Fig. 7

Live imaging of tailbud EMT. (A-F) Transplanted HS:(CAAX)mCherry-p2a-(NLS)kikume cells were targeted to the NMP epithelium (A); the boxed region is shown in B. Time-lapse analysis shows that NMP epithelial cells undergo apical constriction and transition out of the epithelium but remain tethered to the epithelial layer by a stretched apical membrane (t=125 min; see also Movies 1 and 2; total of seven movies analyzed). The same embryo from A and B is shown in C and D at t=0 min (C) and t=350 min (D). Arrows (C,D) indicate cells that undergo the first EMT step over the course of the movie. Transplanted HS:TCFΔC cells heat shocked at the bud stage fail to leave the NMP epithelium (compare F with E; see Movie 3; total of four movies analyzed). (G-L) Cells that have left the NMP epithelium eventually migrate out of the tailbud into the PM territory (G,H, arrow), and produce extensive membrane protrusions during this process (I; see Movies 4 and 5).
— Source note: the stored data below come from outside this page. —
Lemma at_inside m1 e m2 q : disjoint (m1 ++ e :: m2) → (left e <= q < right e)%Z → at_point (m1 ++ m2) q = None.
Proof.
  intros Hd Hq. rewrite (at_without m1 e m2 q Hd). unfold covers. by rewrite (proj2 (Z.leb_le _ _) (proj1 Hq)), (proj2 (Z.ltb_lt _ _) (proj2 Hq)).
Qed.

Lemma erase_point_spec m p : disjoint m →
  match List.find (λ e, covers e p) m with
  | None => erase_point m p = (m, false)
  | Some e => ∃ m', erase_point m p = (m', true) ∧ disjoint m' ∧ ∀ q, at_point m' q = if covers e q then None else at_point m q
  end.
Proof.
  intros Hd. unfold erase_point. rewrite locate_spec by done. destruct (List.find (λ e, covers e p) m) as [e|] eqn:E; cbn; [|done].
  apply List.find_some in E as [Hin _]. apply list_elem_of_In, list_elem_of_split in Hin as (m1 & m2 & ->).
  rewrite erase_mid by (by apply disjoint_sorted). exists (m1 ++ m2). split_and!; [done|by apply disjoint_mid_iff in Hd as [? _]|].
  intros q. by apply at_without.
Qed.

Lemma erase_value_spec m v : disjoint m →
  disjoint (erase_value m v) ∧ ∀ q, at_point (erase_value m v) q = match at_point m q with Some w => if decide (w = v) then None else Some w | None => None end.
Proof.
  unfold erase_value. induction m as [|e m IH]; intros Hd; [done|]. pose proof Hd as (He & Hm & Hd')%disjoint_cons.
  destruct (IH Hd') as [Hf Hat]. pose proof (at_without [] e m) as Hw. cbn [app] in Hw.
  pose proof (at_mid [] e m) as Ha. cbn [app] in Ha. destruct (decide (value e = v)) as [E|E].
  - rewrite filter_cons_False by auto. split; [done|]. intros q. rewrite Hat, Hw, (Ha q Hd) by done.
    destruct (covers e q); [by rewrite decide_True|done].
  - rewrite filter_cons_True by done. assert (disjoint (e :: filter (λ e, value e ≠ v) m)) as Hd2.
    { apply disjoint_cons. split_and!; [done| |done]. by apply Forall_filter. }
    split; [done|]. intros q. pose proof (at_mid [] e (filter (λ e, value e ≠ v) m) q) as Ha2. cbn [app] in Ha2. rewrite Ha2, Ha, Hat by done.
    destruct (covers e q); [by rewrite decide_False|done].
Qed.

(** The entry with which a round of the loop starts. *)
Lemma erase_position A B x : disjoint (A ++ B) → Forall (λ e, right e <= x)%Z A → Forall (λ e, x < right e)%Z B →
  (match locate (A ++ B) x (lower_bound (A ++ B) x) with None => lower_bound (A ++ B) x | i => i end) = left <$> list.head B.
Proof.
  intros Hd RA RB. rewrite locate_spec by done.
  assert (Forall (λ e, left e < x)%Z A) as LA.
  { apply disjoint_app in Hd as ([_ Hne] & _). rewrite !list.Forall_forall in *. intros e He. specialize (RA e He). specialize (Hne e He). lia. }
  assert (∀ m2, m2 = B → Forall (λ e, x < left e)%Z m2 →
    match left <$> List.find (λ e, covers e x) (A ++ B) with None => lower_bound (A ++ B) x | i => i end = left <$> list.head B) as Hgap.
  { intros m2 -> LB. rewrite find_covers_gap by done. cbn. apply lower_bound_split; [done|]. eapply list.Forall_impl; [exact LB|]. cbn. lia. }
  destruct B as [|e B]; [by apply (Hgap [])|]. apply list.Forall_cons in RB as [He _]. destruct (Z.leb_spec (left e) x).
  - rewrite find_covers_mid; [done|done|]. unfold covers. apply andb_true_iff. rewrite Z.leb_le, Z.ltb_lt. lia.
  - apply (Hgap (e :: B)); [done|]. apply disjoint_mid_iff in Hd as (_ & Hlt & _ & R2). constructor; [done|]. eapply list.Forall_impl; [exact R2|]. cbn. lia.
Qed.

(** An entry that the interval does not cut at one of its own ends only. *)
Definition cuts_well l r e : Prop :=
  (left e <= l)%Z → (r <= right e)%Z → (left e < l ∧ r < right e)%Z ∨ (left e = l ∧ right e = r).

Definition erased m m' l r : Prop :=
  disjoint m' ∧ ∀ p, at_point m' p = if (l <=? p)%Z && (p <? r)%Z then None else at_point m p.

Lemma erased_gap A B l r : disjoint (A ++ B) → Forall (λ e, right e <= l)%Z A → Forall (λ e, r <= left e)%Z B → erased (A ++ B) (A ++ B) l r.
Proof.
  intros Hd RA LB. split; [done|]. intros p. destruct ((l <=? p)%Z && (p <? r)%Z) eqn:E; [|done].
  apply andb_true_iff in E as [?%Z.leb_le ?%Z.ltb_lt]. unfold at_point.
  rewrite find_covers_gap; [done|by eapply Forall_le_trans|by eapply Forall_lt_trans].
Qed.

(** A round changes nothing outside of the interval. *)
Lemma erased_trans m1 m2 m3 l r :
  (∀ p, (l <=? p)%Z && (p <? r)%Z = false → at_point m2 p = at_point m1 p) → erased m2 m3 l r → erased m1 m3 l r.
Proof. intros H12 [Hd H23]. split; [done|]. intros p. rewrite H23. destruct ((l <=? p)%Z && (p <? r)%Z) eqn:E; [done|by apply H12]. Qed.

(** The interval lies within an entry. *)
Lemma erase_inner A e B l r : disjoint (A ++ e :: B) → (left e < l)%Z → (l < r)%Z → (r < right e)%Z →
  ∃ m', fst <$> inject (set_right (A ++ e :: B) (Some (left e)) l) r (right e) (value e) = Some m' ∧ erased (A ++ e :: B) m' l r.
Proof.
  intros Hd Hl Hlr Hr. rewrite set_right_mid by (by apply disjoint_sorted). pose proof Hd as (Hd' & He & RA & LB)%disjoint_mid_iff.
  assert (disjoint (A ++ mk_entry (left e) l (value e) :: B)) as Hd2.
  { apply disjoint_mid_iff. cbn. split_and!; try done. eapply list.Forall_impl; [exact LB|]. cbn. lia. }
  destruct (inject_spec _ r (right e) (value e) Hd2 Hr) as (m' & -> & Hu).
  assert (free (A ++ mk_entry (left e) l (value e) :: B) r (right e) = true) as Hf.
  { unfold free. apply forallb_forall. intros x Hx%list_elem_of_In. apply orb_true_iff. rewrite !Z.leb_le.
    rewrite list.Forall_forall in RA, LB. apply elem_of_app in Hx as [Hx|[->|Hx]%elem_of_cons]; [specialize (RA x Hx)|cbn|specialize (LB x Hx)]; lia. }
  rewrite Hf in Hu. destruct Hu as [Hm Hat]. exists m'. split; [done|]. split; [done|]. intros p. rewrite Hat, !at_mid by done.
  pose proof (at_inside A e B p Hd) as Hg. revert Hg. points.
Qed.

(** An entry reaches beyond the end of the interval. *)
Lemma erase_front A e B l r : disjoint (A ++ e :: B) → (l <= left e < r)%Z → (r < right e)%Z → Forall (λ x, right x <= l)%Z A →
  ∃ m', map_erase (emplace (A ++ e :: B) r (right e) (value e)).1 (Some (left e)) = m' ∧ erased (A ++ e :: B) m' l r.
Proof.
  intros Hd Hl Hr RA'. pose proof (disjoint_sorted _ Hd) as Hs. pose proof (sorted_mid _ _ _ Hs) as [LA _].
  pose proof Hd as (Hd' & He & RA & LB)%disjoint_mid_iff. set (n := mk_entry r (right e) (value e)).
  assert (Forall (λ x, left x < r)%Z (A ++ [e])) as L1.
  { apply list.Forall_app. split; [|apply list.Forall_singleton; lia]. eapply list.Forall_impl; [exact LA|]. cbn. lia. }
  assert (Forall (λ x, r < left x)%Z B) as L2 by (by eapply Forall_lt_trans).
  assert (disjoint (A ++ n :: B)) as Hn.
  { apply disjoint_mid_iff. subst n. cbn. split_and!; try done. eapply Forall_le_trans; [exact RA|lia]. }
  exists (A ++ n :: B). split.
  - change (e :: B) with ([e] ++ B). rewrite app_assoc, emplace_mid by done. cbn [fst]. rewrite <- app_assoc.
    change ([e] ++ mk_entry r (right e) (value e) :: B) with (e :: n :: B). rewrite erase_mid; [done|].
    change (e :: n :: B) with ([e] ++ n :: B). rewrite app_assoc. apply sorted_mid_2; try done. by rewrite <- app_assoc.
  - split; [done|]. intros p. rewrite !at_mid by done. assert (l <= p < left e → at_point (A ++ B) p = None)%Z as Hg.
    { intros Hp. unfold at_point. rewrite find_covers_gap; [done|eapply Forall_le_trans; [exact RA'|lia]|eapply Forall_lt_trans; [exact LB|lia]]. }
    pose proof (at_inside A e B p Hd) as Hg'. subst n. unfold covers. cbn [left right value].
    destruct (Z.leb_spec r p), (Z.ltb_spec p (right e)), (Z.leb_spec l p), (Z.ltb_spec p r), (Z.leb_spec (left e) p); cbn;
      first [done|lia|apply Hg; lia|apply Hg'; lia].
Qed.

Lemma range_erase_loop_spec fuel A B l r x : disjoint (A ++ B) → (l < r)%Z → (l <= x)%Z → Forall (λ e, right e <= l)%Z A →
  Forall (λ e, x < right e)%Z B → (length B < fuel)%nat → Forall (cuts_well l r) B →
  ∃ m', erase_loop fuel l r x (A ++ B) = Some m' ∧ erased (A ++ B) m' l r.
Proof.
  revert A B x. induction fuel as [|fuel IH]; intros A B x Hd Hlr Hx RA RB Hfuel Hc; [lia|].
  cbn [erase_loop]. rewrite erase_position; [|done|by eapply Forall_le_trans|done].
  destruct B as [|e B]; cbn [list.head fmap option_fmap option_map]; [exists (A ++ []); split; [done|by apply erased_gap]|].
  pose proof (disjoint_sorted _ Hd) as Hs. rewrite deref_mid by done. pose proof Hd as (Hd' & He & RA' & LB)%disjoint_mid_iff.
  apply list.Forall_cons in RB as [Hxe RB], Hc as [Hce Hc].
  assert (Forall (λ y, right e < right y)%Z B) as RB'.
  { destruct Hd' as [_ [_ Hne]%list.Forall_app]. rewrite !list.Forall_forall in *. intros y Hy. specialize (LB y Hy). specialize (Hne y Hy). lia. }
  assert ((r <= left e)%Z → Forall (λ y, r <= left y)%Z (e :: B)) as Hbreak by (intros ?; constructor; [done|]; eapply list.Forall_impl; [exact LB|]; cbn; lia).
  destruct (Z.leb_spec r (left e)) as [Hr|Hr]; [exists (A ++ e :: B); split; [done|apply erased_gap; auto]|].
  destruct ((l <=? left e)%Z && (right e <=? r)%Z) eqn:E1.
  { apply andb_true_iff in E1 as [?%Z.leb_le ?%Z.leb_le]. rewrite erase_mid by done.
    destruct (IH A B (right e)) as (m' & -> & Hm); try done; [lia|cbn in Hfuel; lia|]. exists m'. split; [done|].
    eapply erased_trans; [|exact Hm]. intros p Hp. rewrite (at_without A e B p Hd). revert Hp. points. }
  destruct ((left e <=? l)%Z && (r <=? right e)%Z) eqn:E2.
  { apply andb_true_iff in E2 as [?%Z.leb_le ?%Z.leb_le]. destruct (Hce ltac:(done) ltac:(done)) as [[? ?]|[? ?]]; [by apply erase_inner|].
    apply andb_false_iff in E1 as [?%Z.leb_gt|?%Z.leb_gt]; lia. }
  destruct ((l <=? left e)%Z && (left e <? r)%Z) eqn:E3.
  { apply andb_true_iff in E3 as [Hle%Z.leb_le _]. rewrite (proj2 (Z.leb_le _ _) Hle) in E1. apply Z.leb_gt in E1.
    destruct (erase_front A e B l r) as (m' & -> & ?); eauto with lia. }
  rewrite (proj2 (Z.ltb_lt _ _) Hr), andb_true_r in E3. apply Z.leb_gt in E3.
  assert ((right e < r)%Z) as Hre by (apply andb_false_iff in E2 as [?%Z.leb_gt|?%Z.leb_gt]; lia).
  assert ((l <? right e)%Z && (right e <=? r)%Z = true) as -> by (apply andb_true_iff; rewrite Z.ltb_lt, Z.leb_le; lia).
  rewrite set_right_mid by done. set (e' := mk_entry (left e) l (value e)).
  assert (disjoint (A ++ e' :: B)) as Hd2.
  { apply disjoint_mid_iff. subst e'. cbn. split_and!; try done. eapply list.Forall_impl; [exact LB|]. cbn. lia. }
  destruct (IH (A ++ [e']) B (right e)) as (m' & Hm' & Hm); try rewrite <- app_assoc; try done; [lia| |cbn in Hfuel; lia|].
  { apply list.Forall_app. split; [done|]. apply list.Forall_singleton. subst e'. cbn. lia. }
  rewrite <- app_assoc in Hm', Hm. cbn [app] in Hm', Hm. exists m'. split; [done|]. eapply erased_trans; [|exact Hm].
  intros p Hp. rewrite !at_mid by done. revert Hp. subst e'. points.
Qed.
Cells lacking FGF signaling fail to directionally migrate out of the tailbud (J,K, arrow), but still exhibit extensive membrane protrusions (L; the cell in the center of panels is the same as that indicated by an arrow in J,K; see Movies 6 and 7; total of four movies analyzed). (M) Model for two-step EMT. In the zebrafish tailbud, Wnt initiates EMT in the sox2/ntla-positive NMP population through regulation of unknown target(s). This leads to movement into a transitional zone, where they express the EMT markers vimr1 and vimr2. Subsequently, FGF is required to terminate EMT and turn off early progenitor markers ntla/sox2 by promoting msgn1 and tbx16 expression. This results in exit from the tailbud and maturation of these cells to form the PM.